_ASSIGNMENT_
From the listing below, set down exactly the lines between the one holding "c_element c ≠" and the one holding "unfold apply_change, set_rect.", inclusive. No other line is wanted.

_INFORMATION_
(** C5, counterexample to the claim as stated: two descriptions of
    ASCII characters that contain "netflix" and are not categorized as
    Bills & Utilities. *)
Lemma netflix_not_always_bills :
  isascii "amazon prime netflix" = true
  /\ contains "netflix" "amazon prime netflix" = true
  /\ _categorize_single_transaction "amazon prime netflix" (-15) = "Shopping"
  /\ isascii "netflix refund" = true
  /\ contains "netflix" "netflix refund" = true
  /\ _categorize_single_transaction "netflix refund" 15 = "Income".
Proof. repeat split; reflexivity. Qed.

End CategorizerFacts.

(* ================================================================= *)
(** ** Sorting in decreasing key order *)

Lemma in_firstn {A : Type} (x : A) n l : In x (firstn n l) -> In x l.
Proof.
  revert n. induction l as [|y l IH]; intros [|n]; simpl; try easy.
  intros [->|H]; eauto.
Qed.

Section SortDescFacts.

Context {A : Type} (gt : A -> A -> bool) (ge : A -> A -> Prop).

Hypothesis ge_trans : forall a b c, ge a b -> ge b c -> ge a c.
Hypothesis gt_ge : forall a b, gt a b = true -> ge a b.
Hypothesis not_gt_ge : forall a b, gt a b = false -> ge b a.

Lemma insert_desc_perm x l : Permutation (insert_desc gt x l) (x :: l).
Proof.
  induction l as [|y ys IH]; simpl; [reflexivity|].
  destruct (gt y x); [|reflexivity].
  rewrite IH. apply perm_swap.
Qed.

Lemma sort_desc_perm l : Permutation (sort_desc gt l) l.
Proof.
  induction l as [|x l IH]; simpl; [reflexivity|].
  rewrite insert_desc_perm. now constructor.
Qed.

Lemma insert_desc_sorted x l :
  StronglySorted ge l -> StronglySorted ge (insert_desc gt x l).
Proof.
  induction 1 as [|y ys Hs IH Hy]; simpl.
  - repeat constructor.
  - destruct (gt y x) eqn:E.
    + constructor; [exact IH|].
      eapply Permutation_Forall; [symmetry; apply insert_desc_perm|].
      constructor; auto.
    + constructor; [now constructor|].
      constructor; [auto|].
      eapply Forall_impl; [|exact Hy]. intros z Hz.
      eapply ge_trans; eauto.
Qed.

Lemma sort_desc_sorted l : StronglySorted ge (sort_desc gt l).
Proof.
  induction l as [|x l IH]; simpl; [constructor|].
  now apply insert_desc_sorted.
Qed.

Lemma firstn_sorted n l :
  StronglySorted ge l -> StronglySorted ge (firstn n l).
Proof.
  intro H. revert n. induction H as [|y ys Hs IH Hy]; intros [|n]; simpl;
    try constructor; auto.
  apply Forall_forall. intros z Hz. apply in_firstn in Hz.
  rewrite Forall_forall in Hy. auto.
Qed.

(** In a sorted list an earlier element is related to every later one. *)
Lemma sorted_nth_error l i j a b :
  StronglySorted ge l -> (i < j)%nat ->
  nth_error l i = Some a -> nth_error l j = Some b -> ge a b.
Proof.
  intro H. revert i j. induction H as [|y ys Hs IH Hy]; intros i j Hij Hi Hj.
  - now destruct i.
  - destruct j as [|j]; [lia|]. simpl in Hj.
    destruct i as [|i]; simpl in Hi.
    + injection Hi as <-. rewrite Forall_forall in Hy.
      apply Hy. eapply nth_error_In; eauto.
    + apply (IH i j); auto. lia.
Qed.

End SortDescFacts.

(** The sort is stable: the elements of one key keep their order. *)
Section SortDescStable.

Context {A : Type} (gt : A -> A -> bool) (key : A -> Z).

Hypothesis gt_key : forall a b, gt a b = true -> key a <> key b.

Lemma insert_desc_stable x l p :
  filter (fun a => (key a =? p)%Z) (insert_desc gt x l)
  = filter (fun a => (key a =? p)%Z) (x :: l).
Proof.
  induction l as [|y ys IH]; [reflexivity|].
  cbn [insert_desc]. destruct (gt y x) eqn:E; [|reflexivity].
  cbn [filter] in *. rewrite IH.
  destruct (Z.eqb_spec (key y) p) as [Ey|Ey];
    destruct (Z.eqb_spec (key x) p) as [Ex|Ex]; try reflexivity.
  apply gt_key in E. congruence.
Qed.

Lemma sort_desc_stable l p :
  filter (fun a => (key a =? p)%Z) (sort_desc gt l)
  = filter (fun a => (key a =? p)%Z) l.
Proof.
  induction l as [|x l IH]; [reflexivity|].
  cbn [sort_desc fold_right]. fold (sort_desc gt l).
  rewrite insert_desc_stable. cbn [filter]. now rewrite IH.
Qed.

End SortDescStable.

(* ================================================================= *)
(** ** Grouping *)

Section GroupByFacts.

Context {K V : Type} (cmp : K -> K -> comparison).

Hypothesis cmp_eq : forall a b, cmp a b = Eq -> a = b.
Hypothesis cmp_gt : forall a b, cmp a b = Gt -> cmp b a = Lt.
Hypothesis cmp_lt_trans :
  forall a b c, cmp a b = Lt -> cmp b c = Lt -> cmp a c = Lt.
Hypothesis cmp_irrefl : forall a, cmp a a <> Lt.

Let before (a b : K) : Prop := cmp a b = Lt.

Lemma insert_group_keys k (v : V) acc k' :
  In k' (map fst (insert_group cmp k v acc))
  <-> k' = k \/ In k' (map fst acc).
Proof.
  induction acc as [|[k0 vs] acc IH]; simpl.
  - intuition.
  - destruct (cmp k k0) eqn:E; simpl.
    + apply cmp_eq in E. subst. intuition.
    + intuition.
    + rewrite IH. intuition.
Qed.
(** * RoleRadar: location keys, identity resolution and connector traversals

    A shallow embedding of the Python sources
      - [utils/location.py]       (location normaliser and display formatter),
      - [connectors/amazon.py]    (offset-paginated JSON search API),
      - [connectors/dassault.py]  (sitemap crawl followed by detail pages),
      - [connectors/mathworks.py] (single RSS feed),
    together with the properties stated about them.

    Conventions.
      - A Python [str] is a Rocq [string].  Text outside ASCII is carried as
        its UTF-8 bytes; the case and white-space tables below are the ASCII
        rows of Python's tables, and bytes from 128 up are caseless and are
        not white space.  On ASCII text ([Py.isascii]) [strip], [upper],
        [lower], [title] and the white-space pattern are Python's; what is
        proved of code that maps case or trims is stated for such text.
      - [Optional[str]] is [option string]; [x or ""] is [or_empty].
      - Code that performs requests runs in a small monad that threads the
        log of requests made so far and may raise; unbounded [while] loops
        take a fuel argument and report [OutOfFuel] when it is used up. *)

From Stdlib Require Import ZArith NArith Lia Bool Ascii String List.
From stdpp Require Import base decidable list strings gmap.
From Stdlib Require Import DecimalString.
Lemma NoDup_iter_children n cs :
  Forall (λ c, NoDup (iter_below c)) cs →
  NoDup (iter_children iter_below n cs).
Proof.
  revert n. induction cs as [|c cs IH]; intros n Hcs; simpl.
  - constructor.
  - apply Forall_cons in Hcs as [Hc Hcs].
    assert (Hlater : ∀ q, n :: q ∉ iter_children iter_below (S n) cs).
    { intros q (i & c' & p' & Heq & _)%elem_of_iter_children.
      injection Heq as Heq _. lia. }
    apply NoDup_cons. split.
    + rewrite elem_of_app, list_elem_of_fmap.
      intros [(p' & Heq & Hp')|Hin]; [|by eapply Hlater].
      injection Heq as <-. by apply elem_of_iter_below in Hp' as [? _].
    + apply NoDup_app. split; [|split].
      * apply NoDup_fmap_2; [|done]. by intros ?? [=].
      * intros p (p' & -> & _)%list_elem_of_fmap. apply Hlater.
      * by apply IH.
Qed.

Lemma NoDup_iter_below e : NoDup (iter_below e).
Proof.
  induction e as [t a tx tl cs IH] using Element_ind. simpl.
  by apply NoDup_iter_children.
Qed.

Lemma NoDup_findall t e : NoDup (findall t e).
Proof. apply NoDup_filter, NoDup_iter_below. Qed.

Lemma elem_of_findall t e p :
  p ∈ findall t e ↔ p ≠ [] ∧ has_tag t e p.
Proof.
  unfold findall. rewrite list_elem_of_filter, elem_of_iter_below.
  unfold has_tag. split; [by intros (? & ? & _)|].
  intros [? Ht]. split; [done|]. split; [done|].
  by destruct (elem_at e p).
Qed.

(** Counting the matches below the children of one element. *)
Lemma length_filter_fmap {A B} (f : A → B) (P : B → Prop)
    `{∀ b, Decision (P b)} (l : list A) :
  length (filter P (f <$> l)) = length (filter (P ∘ f) l).
Proof.
  induction l as [|a l IH]; [done|]. rewrite fmap_cons, !filter_cons. simpl.
  destruct (decide (P (f a))); simpl; by rewrite IH.
Qed.

Lemma length_findall_children t t' a tx tl pre cs :
  Forall (λ c, length (findall t c) + (if String.eqb (tag c) t then 1 else 0)
               = count_tag t c) cs →
  length (filter (has_tag t (mkElement t' a tx tl (pre ++ cs)))
            (iter_children iter_below (length pre) cs))
  = sum_list_with (count_tag t) cs.
Proof.
  revert pre. induction cs as [|c cs IH]; intros pre Hcs; [done|].
  apply Forall_cons in Hcs as [Hc Hcs]. simpl.
  assert (Hhere : ∀ q, has_tag t (mkElement t' a tx tl (pre ++ c :: cs)) (length pre :: q)
                       ↔ has_tag t c q).
  { intros q. unfold has_tag. simpl.
    by rewrite lookup_app_r, Nat.sub_diag by lia. }
  specialize (IH (pre ++ [c])). rewrite <-app_assoc, length_app in IH.
  simpl in IH. rewrite Nat.add_1_r in IH. rewrite <-Hc.
  assert (Hrest :
    length (filter (has_tag t (mkElement t' a tx tl (pre ++ c :: cs)))
              ((cons (length pre) <$> iter_below c) ++
               iter_children iter_below (S (length pre)) cs))
    = length (findall t c) + sum_list_with (count_tag t) cs).
  { rewrite filter_app, length_app, length_filter_fmap, IH by done.
    unfold findall.
    by rewrite (list_filter_iff _ (has_tag t c)) by (intros q; apply Hhere). }
  rewrite filter_cons.
  case_decide as Ht;
    rewrite ?length_cons, Hrest; rewrite Hhere in Ht;
    unfold has_tag in Ht; simpl in Ht.
  - injection Ht as ->. rewrite String.eqb_refl. lia.
  - destruct (String.eqb_spec (tag c) t) as [Heq|_]; [by rewrite Heq in Ht|lia].
Qed.

(** [findall] returns as many references as the tree has elements with that
    tag below its root. *)
Lemma length_findall t e :
  length (findall t e) + (if String.eqb (tag e) t then 1 else 0) = count_tag t e.
Proof.
  induction e as [t' a tx tl cs IH] using Element_ind. simpl.
  pose proof (length_findall_children t t' a tx tl [] cs IH) as H. simpl in H.
  unfold findall. simpl. rewrite H. lia.
Qed.

(** ** The transformer *)

Section Transformer.

Context {py : Builtins}.

Lemma change_at_element rt sel dx dy dw dh p c :
  change_at rt sel dx dy dw dh p = Some c → c_element c = p.
Proof.
  unfold change_at. intros H.
  destruct (elem_at rt p); [|done].
  destruct (type_in _ _); [|done].
  destruct (read_rect _); [done|]. by injection H as <-.
Qed.

Lemma change_at_Some rt sel dx dy dw dh p :
  is_Some (change_at rt sel dx dy dw dh p) ↔ changed_at rt sel p.
Proof.
  unfold change_at, changed_at, matched, rect_at.
  destruct (elem_at rt p) as [control|]; simpl; [|by split; [intros []|]].
  destruct (type_in _ _); simpl; [|by split; [intros []|]].
  destruct (read_rect _); simpl.
  - split; [by intros []|done].
  - split; [done|by eexists].
Qed.

Lemma change_at_None rt sel dx dy dw dh p :
  change_at rt sel dx dy dw dh p = None ↔ ¬ changed_at rt sel p.
Proof. rewrite <-change_at_Some, eq_None_not_Some. done. Qed.

(** The loop over the controls, turn by turn. *)
Lemma scan_fold rt sel dx dy dw dh l acc :
  let r := fold_left (scan_control rt sel dx dy dw dh) l acc in
  s_found r = s_found acc + length (filter (matched rt sel) l)
  ∧ s_skipped r = s_skipped acc + length (filter (skipped_at rt sel) l)
  ∧ s_changes r = s_changes acc ++ omap (change_at rt sel dx dy dw dh) l.
Proof.
  revert acc. induction l as [|p l IH]; intros acc; simpl.
  - rewrite !Nat.add_0_r, app_nil_r. done.
  - destruct (IH (scan_control rt sel dx dy dw dh acc p)) as (Hf & Hs & Hc).
    rewrite Hf, Hs, Hc. clear IH Hf Hs Hc.
    rewrite !filter_cons. simpl omap.
    set (nf := filter (matched rt sel) l).
    set (ns := filter (skipped_at rt sel) l).
    set (cs := omap _ l).
    unfold scan_control, skipped_at, change_at, matched, rect_at.
    destruct (elem_at rt p) as [control|]; simpl; [|done].
    destruct (type_in _ _); simpl; [|done].
    destruct (read_rect _); simpl.
    + repeat split; lia.
    + rewrite <-app_assoc. repeat split; lia.
Qed.

Lemma apply_step_fold cs rt n :
  fold_left apply_step cs (rt, n) = (fold_left apply_change cs rt, n + length cs).
Proof.
  revert rt n. induction cs as [|c cs IH]; intros rt n; simpl.
  - by rewrite Nat.add_0_r.
  - unfold apply_step at 2. simpl. rewrite IH. f_equal. lia.
Qed.

(** What a call returns and leaves, in closed form. *)
Lemma modify_changes self sel dx dy dw dh preview :
  m_changes (modify_controls self sel dx dy dw dh preview)
  = omap (change_at (root self) sel dx dy dw dh) (ui_controls self).
Proof.
  unfold modify_controls.
  pose proof (scan_fold (root self) sel dx dy dw dh (ui_controls self)
    {| s_found := 0; s_skipped := 0; s_changes := []; s_printed := [] |})
    as (_ & _ & Hc). simpl in Hc.
  destruct (if _ : bool then _ else _) as [rt n]. simpl. apply Hc.
Qed.

Lemma modify_found self sel dx dy dw dh preview :
  found (m_stats (modify_controls self sel dx dy dw dh preview))
  = length (filter (matched (root self) sel) (ui_controls self)).
Proof.
  unfold modify_controls.
  pose proof (scan_fold (root self) sel dx dy dw dh (ui_controls self)
    {| s_found := 0; s_skipped := 0; s_changes := []; s_printed := [] |})
    as (Hf & _ & _). simpl in Hf.
  destruct (if _ : bool then _ else _) as [rt n]. simpl. apply Hf.
Qed.

Lemma modify_skipped self sel dx dy dw dh preview :
  skipped (m_stats (modify_controls self sel dx dy dw dh preview))
  = length (filter (skipped_at (root self) sel) (ui_controls self)).
Proof.
  unfold modify_controls.
  pose proof (scan_fold (root self) sel dx dy dw dh (ui_controls self)
    {| s_found := 0; s_skipped := 0; s_changes := []; s_printed := [] |})
    as (_ & Hs & _). simpl in Hs.
  destruct (if _ : bool then _ else _) as [rt n]. simpl. apply Hs.
Qed.

Lemma modify_apply self sel dx dy dw dh preview :
  let r := modify_controls self sel dx dy dw dh preview in
  root (m_self r)
  = (if preview then root self
     else fold_left apply_change (m_changes r) (root self))
  ∧ modified (m_stats r) = (if preview then 0 else length (m_changes r))
  ∧ file_path (m_self r) = file_path self
  ∧ ui_controls (m_self r) = ui_controls self
  ∧ control_types_found (m_self r) = control_types_found self.
Proof.
  unfold modify_controls.
  set (scan := fold_left _ _ _).
  destruct preview; simpl; [done|].
  case_bool_decide as Hnil; simpl.
  - by rewrite Hnil.
  - by rewrite apply_step_fold.
Qed.

(** *** Writing the changes *)

Lemma attrib_apply_change_ne rt c q :
  c_element c ≠ q → attrib_at (apply_change rt c) q = attrib_at rt q.
Proof. intros Hne. unfold apply_change. by rewrite !attrib_set_at_ne. Qed.

Lemma attrib_apply_change_eq rt c :
  attrib_at (apply_change rt c) (c_element c)
  = set_rect (c_new c) <$> attrib_at rt (c_element c).
Proof.
  unfold apply_change, set_rect. rewrite !attrib_set_at_eq.
  by destruct (attrib_at rt (c_element c)).
Qed.

Lemma tag_apply_change rt c q :
  tag <$> elem_at (apply_change rt c) q = tag <$> elem_at rt q.
Proof. unfold apply_change. by rewrite !tag_set_at. Qed.

Lemma findall_apply_changes t cs rt :
  findall t (fold_left apply_change cs rt) = findall t rt.
Proof.
  revert rt. induction cs as [|c cs IH]; intros rt; [done|]. simpl.
  rewrite IH. unfold apply_change. by rewrite !findall_set_at.
Qed.

Lemma tag_apply_changes cs rt q :
  tag <$> elem_at (fold_left apply_change cs rt) q = tag <$> elem_at rt q.
Proof.
  revert rt. induction cs as [|c cs IH]; intros rt; [done|]. simpl.
  by rewrite IH, tag_apply_change.
Qed.

Lemma attrib_apply_changes_notin cs rt q :
  q ∉ c_element <$> cs →
  attrib_at (fold_left apply_change cs rt) q = attrib_at rt q.
Proof.
  revert rt. induction cs as [|c cs IH]; intros rt Hq; [done|]. simpl.
  rewrite fmap_cons, not_elem_of_cons in Hq. destruct Hq as [Hne Hq].
  rewrite IH by done. by apply attrib_apply_change_ne.
Qed.

Lemma attrib_apply_changes_in cs rt c :
  NoDup (c_element <$> cs) → c ∈ cs →
  attrib_at (fold_left apply_change cs rt) (c_element c)
  = set_rect (c_new c) <$> attrib_at rt (c_element c).
Proof.
  revert rt. induction cs as [|c0 cs IH]; intros rt Hnd Hc.
  - by apply elem_of_nil in Hc.
  - rewrite fmap_cons, NoDup_cons in Hnd. destruct Hnd as [Hc0 Hnd].
    simpl. apply elem_of_cons in Hc as [->|Hc].
    + rewrite attrib_apply_changes_notin by done.
      apply attrib_apply_change_eq.
    + rewrite IH by done. f_equal. apply attrib_apply_change_ne.
      intros Heq. apply Hc0. rewrite Heq. by apply list_elem_of_fmap_2.
Qed.

(** The change records refer to the controls that are found and convert,
    in the order of the list. *)
Lemma changes_elements rt sel dx dy dw dh (l : list path) :
  c_element <$> omap (change_at rt sel dx dy dw dh) l
  = filter (changed_at rt sel) l.
Proof.
  induction l as [|p l IH]; [done|]. rewrite filter_cons.
  change (omap ?f (p :: l)) with
    (match f p with Some c => c :: omap f l | None => omap f l end).
  destruct (change_at rt sel dx dy dw dh p) as [c|] eqn:Hc.
  - rewrite decide_True by (apply (change_at_Some rt sel dx dy dw dh); by eexists).
    rewrite fmap_cons, IH. f_equal. by eapply change_at_element.
  - apply change_at_None in Hc. by rewrite decide_False.
Qed.

Lemma loaded_NoDup self : loaded self → NoDup (ui_controls self).
Proof. intros ->. apply NoDup_findall. Qed.

(** A call keeps the tags and the shape of the tree, hence the list of
    controls. *)
Lemma modify_tag self sel dx dy dw dh preview q :
  tag <$> elem_at (root (m_self (modify_controls self sel dx dy dw dh preview))) q
  = tag <$> elem_at (root self) q.
Proof.
  destruct (modify_apply self sel dx dy dw dh preview) as (-> & _).
  destruct preview; [done|]. apply tag_apply_changes.
Qed.

Lemma modify_loaded self sel dx dy dw dh preview :
  loaded self → loaded (m_self (modify_controls self sel dx dy dw dh preview)).
Proof.
  unfold loaded.
  destruct (modify_apply self sel dx dy dw dh preview) as (-> & _ & _ & -> & _).
  intros ->. destruct preview; [done|]. by rewrite findall_apply_changes.
Qed.

(** A control without a change record keeps all its attributes. *)
Lemma modify_attrib_kept self sel dx dy dw dh preview p :
  ¬ changed_at (root self) sel p →
  attrib_at (root (m_self (modify_controls self sel dx dy dw dh preview))) p
  = attrib_at (root self) p.
Proof.
  intros Hp. destruct (modify_apply self sel dx dy dw dh preview) as (-> & _).
  destruct preview; [done|]. apply attrib_apply_changes_notin.
  rewrite modify_changes, changes_elements, list_elem_of_filter. tauto.
Qed.

(** A control with a change record carries its new values after an apply
    pass. *)
Lemma modify_attrib_changed self sel dx dy dw dh p control old :
  NoDup (ui_controls self) → p ∈ ui_controls self →
  elem_at (root self) p = Some control →
  type_in (dict_get "type" (attrib control)) sel = true →
  read_rect control = inr old →
  attrib_at (root (m_self (modify_controls self sel dx dy dw dh false))) p
  = Some (set_rect (offset old dx dy dw dh) (attrib control)).
Proof.
  intros Hnd Hp Hel Hty Hrd.
  destruct (modify_apply self sel dx dy dw dh false) as (-> & _).
  rewrite modify_changes.
  assert (Hc : change_at (root self) sel dx dy dw dh p = Some
    {| c_id := default (default "unnamed" (dict_get "label" (attrib control)))
                       (dict_get "id" (attrib control));
       c_type := default EmptyString (dict_get "type" (attrib control));
       c_old := old; c_new := offset old dx dy dw dh; c_element := p |}).
  { unfold change_at. by rewrite Hel, Hty, Hrd. }
  set (c := {| c_element := p |}) in Hc.
  pose proof (attrib_apply_changes_in
    (omap (change_at (root self) sel dx dy dw dh) (ui_controls self))
    (root self) c) as Hin.
  simpl in Hin. rewrite Hin.
  - unfold attrib_at. by rewrite Hel.
  - rewrite changes_elements. by apply NoDup_filter.
  - apply list_elem_of_omap. by exists p.
Qed.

_WRITTEN ANSWER_
  c_element c ≠ q → attrib_at (apply_change rt c) q = attrib_at rt q.
Proof. intros Hne. unfold apply_change. by rewrite !attrib_set_at_ne. Qed.

Lemma attrib_apply_change_eq rt c :
  attrib_at (apply_change rt c) (c_element c)
  = set_rect (c_new c) <$> attrib_at rt (c_element c).
Proof.
  unfold apply_change, set_rect. rewrite !attrib_set_at_eq.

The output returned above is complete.